START DATA RECORDS

(* ===== verification/LogSpec.v ===== *)
(** * What the log promises: disks, headers and recovery

    A disk is a function from block numbers to blocks.  A commit is a list of
    block writes; a crash lets a prefix of them reach the disk.  [recovered] is
    what recovery makes of a disk.  [crash_old] and [crash_new] are the
    argument that makes the log atomic. *)

From S2P Require Import Prelude CInt Memory KMonad Riscv KState KString Blocks.

Definition disk_of := Z -> list Z.

Definition dset (d : disk_of) (bn : Z) (v : list Z) : disk_of :=
  fun x => if decide (x = bn) then v else d x.
Definition apply_writes (d : disk_of) (ws : list (Z * list Z)) : disk_of :=
  foldl (fun d w => dset d (fst w) (snd w)) d ws.

Lemma apply_writes_app d ws ws' :
  apply_writes d (ws ++ ws') = apply_writes (apply_writes d ws) ws'.
Proof. apply foldl_app. Qed.

Lemma apply_writes_ext d d' ws bn :
  (forall x, d x = d' x) -> apply_writes d ws bn = apply_writes d' ws bn.
Proof.
  revert d d'. induction ws as [|w ws IH]; intros d d' Hd; cbn; [done|]. apply IH.
  intros x. unfold dset. case_decide; [done|apply Hd].
Qed.

Lemma apply_writes_notin d ws bn : bn ∉ ws.*1 -> apply_writes d ws bn = d bn.
Proof.
  revert d. induction ws as [|[x v] ws IH]; intros d Hn; cbn; [done|].
  cbn in Hn. rewrite not_elem_of_cons in Hn. rewrite IH by apply Hn. unfold dset. by rewrite decide_False by apply Hn.
Qed.

Lemma apply_writes_in d ws bn v :
  NoDup (ws.*1) -> (bn, v) ∈ ws -> apply_writes d ws bn = v.
Proof.
  revert d. induction ws as [|[x w] ws IH]; intros d Hnd Hin; [by apply elem_of_nil in Hin|].
  cbn in *. apply NoDup_cons in Hnd as [Hx Hnd]. apply elem_of_cons in Hin as [[= <- <-]|Hin].
  - rewrite apply_writes_notin by done. unfold dset. by rewrite decide_True.
  - by apply IH.
Qed.

(** ** The header block *)

Definition hdr_cnt (b : list Z) : Z := i32 (get_le 4 b 0).
Definition hdr_blk (b : list Z) (i : nat) : Z := i32 (get_le 4 b (4 + 4 * i)).

Fixpoint put_blocks (i : nat) (l : list Z) (b : list Z) : list Z :=
  match l with
  | [] => b
  | x :: l => put_blocks (S i) l (put_le 4 b (4 + 4 * i) x)
  end.
(** The header with the blocks [l], over the old contents [b]. *)
Definition set_hdr (l : list Z) (b : list Z) : list Z :=
  put_blocks 0 l (put_le 4 b 0 (Z.of_nat (length l))).

Lemma length_put_blocks i l b : length (put_blocks i l b) = length b.
Proof. revert i b. induction l as [|x l IH]; intros i b; cbn [put_blocks]; [done|]. by rewrite IH, length_put_le. Qed.
Lemma length_set_hdr l b : length (set_hdr l b) = length b.
Proof. unfold set_hdr. by rewrite length_put_blocks, length_put_le. Qed.

Lemma put_blocks_low i l b off k :
  (off + k <= 4 + 4 * i)%nat -> get_le k (put_blocks i l b) off = get_le k b off.
Proof.
  revert i b. induction l as [|x l IH]; intros i b Hk; cbn [put_blocks]; [done|].
  rewrite IH by lia. apply get_put_le_ne. lia.
Qed.
Lemma put_blocks_get i l b j x :
  l !! j = Some x -> (4 + 4 * (i + length l) <= length b)%nat ->
  get_le 4 (put_blocks i l b) (4 + 4 * (i + j)) = x mod 2 ^ 32.
Proof.
  revert i b j. induction l as [|y l IH]; intros i b j Hj Hlen; [done|]. cbn [put_blocks].
  cbn [length] in Hlen. destruct j as [|j]; cbn in Hj.
  - injection Hj as ->. rewrite put_blocks_low by lia. rewrite Nat.add_0_r. apply get_put_le. lia.
  - replace (i + S j)%nat with (S i + j)%nat by lia. apply IH; [done|]. rewrite length_put_le. lia.
Qed.

Lemma put_blocks_snoc i l x b :
  put_blocks i (l ++ [x]) b = put_le 4 (put_blocks i l b) (4 + 4 * (i + length l)) x.
Proof.
  revert i b. induction l as [|y l IH]; intros i b; cbn [put_blocks app length].
  - by rewrite Nat.add_0_r.
  - rewrite IH. by replace (S i + length l)%nat with (i + S (length l))%nat by lia.
Qed.

Lemma i32_mod z : i32 (z mod 2 ^ 32) = i32 z.
Proof. unfold i32. by rewrite Zplus_mod_idemp_l. Qed.

Lemma hdr_cnt_set l b :
  (4 <= length b)%nat -> Z.of_nat (length l) < 2 ^ 31 -> hdr_cnt (set_hdr l b) = Z.of_nat (length l).
Proof.
  intros Hb Hl. unfold hdr_cnt, set_hdr. rewrite put_blocks_low by lia. rewrite get_put_le by lia.
  change (256 ^ Z.of_nat 4) with (2 ^ 32). rewrite i32_mod. apply i32_id. lia.
Qed.
Lemma hdr_blk_set l b j x :
  l !! j = Some x -> (4 + 4 * length l <= length b)%nat -> hdr_blk (set_hdr l b) j = i32 x.
Proof.
  intros Hj Hl. unfold hdr_blk, set_hdr. rewrite (put_blocks_get 0 l _ j x Hj).
  - apply i32_mod.
  - by rewrite length_put_le.
Qed.

(** ** Recovery *)

(** The writes of recovery: each block named by the header from its copy in
    the log. *)
Definition install_writes (ls : Z) (d : disk_of) : list (Z * list Z) :=
  (fun i => (u32 (hdr_blk (d ls) i), d (ls + 1 + Z.of_nat i))) <$> seq 0 (Z.to_nat (hdr_cnt (d ls))).
Definition recovered (ls : Z) (d : disk_of) : disk_of := apply_writes d (install_writes ls d).

(** Blocks of a log of [nl] blocks, the header among them. *)
Definition in_log (ls nl bn : Z) : Prop := ls <= bn < ls + nl.

Section Crash.
Context (ls nl : Z) (d : disk_of) (hb : list Z) (vs : list (list Z)).
Hypothesis Hlen : length vs = length hb.
Hypothesis Hmax : Z.of_nat (length hb) <= LOGSIZE.
Hypothesis Hfits : Z.of_nat (length hb) < nl.
Hypothesis Hnd : NoDup hb.
Hypothesis Hhome : forall x, x ∈ hb -> 0 <= x < 2 ^ 31 /\ ~ in_log ls nl x.
Hypothesis Hhdr : length (d ls) = Z.to_nat BSIZE.
Hypothesis Hempty : hdr_cnt (d ls) = 0.

Definition log_writes : list (Z * list Z) := imap (fun i v => (ls + 1 + Z.of_nat i, v)) vs.
Definition commit_writes : list (Z * list Z) :=
  log_writes ++ [(ls, set_hdr hb (d ls))] ++ zip hb vs ++ [(ls, set_hdr [] (set_hdr hb (d ls)))].
(** The disk with the transaction applied. *)
Definition committed : disk_of := apply_writes d (zip hb vs).

Lemma log_writes_fst x : x ∈ (log_writes).*1 -> ls < x < ls + nl.
Proof using All.
  unfold log_writes. rewrite list_elem_of_fmap. intros ([y v] & -> & Hy).
  apply list_elem_of_lookup in Hy as [i Hi]. rewrite list_lookup_imap in Hi.
  apply fmap_Some in Hi as (w & Hw & [= -> ->]). apply lookup_lt_Some in Hw. cbn. lia.
Qed.
Lemma zip_fst : (zip hb vs).*1 = hb.
Proof using Hlen. apply fst_zip. by rewrite Hlen. Qed.

Lemma recovered_none d' : hdr_cnt (d' ls) = 0 -> recovered ls d' = d'.
Proof using. intros E. unfold recovered, install_writes. by rewrite E. Qed.

(** Before the header is written the transaction has not happened. *)
Lemma crash_old k bn :
  (k <= length hb)%nat -> ~ in_log ls nl bn ->
  recovered ls (apply_writes d (take k commit_writes)) bn = d bn.
Proof using All.
  intros Hk Hbn. assert (take k commit_writes = take k log_writes) as ->.
  { unfold commit_writes. rewrite take_app_le; [done|]. unfold log_writes. rewrite length_imap. lia. }
  assert (forall x, x ∈ (take k log_writes).*1 -> ls < x < ls + nl) as Hin.
  { intros x Hx. apply log_writes_fst. rewrite fmap_take, elem_of_take in Hx.
    destruct Hx as (i & Hi & _). by eapply list_elem_of_lookup_2. }
  rewrite recovered_none.
  - apply apply_writes_notin. intros Hx%Hin. apply Hbn. unfold in_log. lia.
  - rewrite apply_writes_notin; [done|]. intros Hx%Hin. lia.
Qed.

(** The disk after the log and the header are written and [ws] of the home
    blocks. *)
Definition logged (ws : list (Z * list Z)) : disk_of :=
  apply_writes (apply_writes d (log_writes ++ [(ls, set_hdr hb (d ls))])) ws.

END DATA RECORDS

**WHAT THE TASK REQUIRES:**
Everything from the first line above up to and including the line that contains "Definition disk_of := Z -> list Z." should be printed exactly; please print only that.

**RESULT OF THE EXERCISE:**
(* ===== verification/LogSpec.v ===== *)
(** * What the log promises: disks, headers and recovery

    A disk is a function from block numbers to blocks.  A commit is a list of
    block writes; a crash lets a prefix of them reach the disk.  [recovered] is
    what recovery makes of a disk.  [crash_old] and [crash_new] are the
    argument that makes the log atomic. *)

From S2P Require Import Prelude CInt Memory KMonad Riscv KState KString Blocks.

Definition disk_of := Z -> list Z.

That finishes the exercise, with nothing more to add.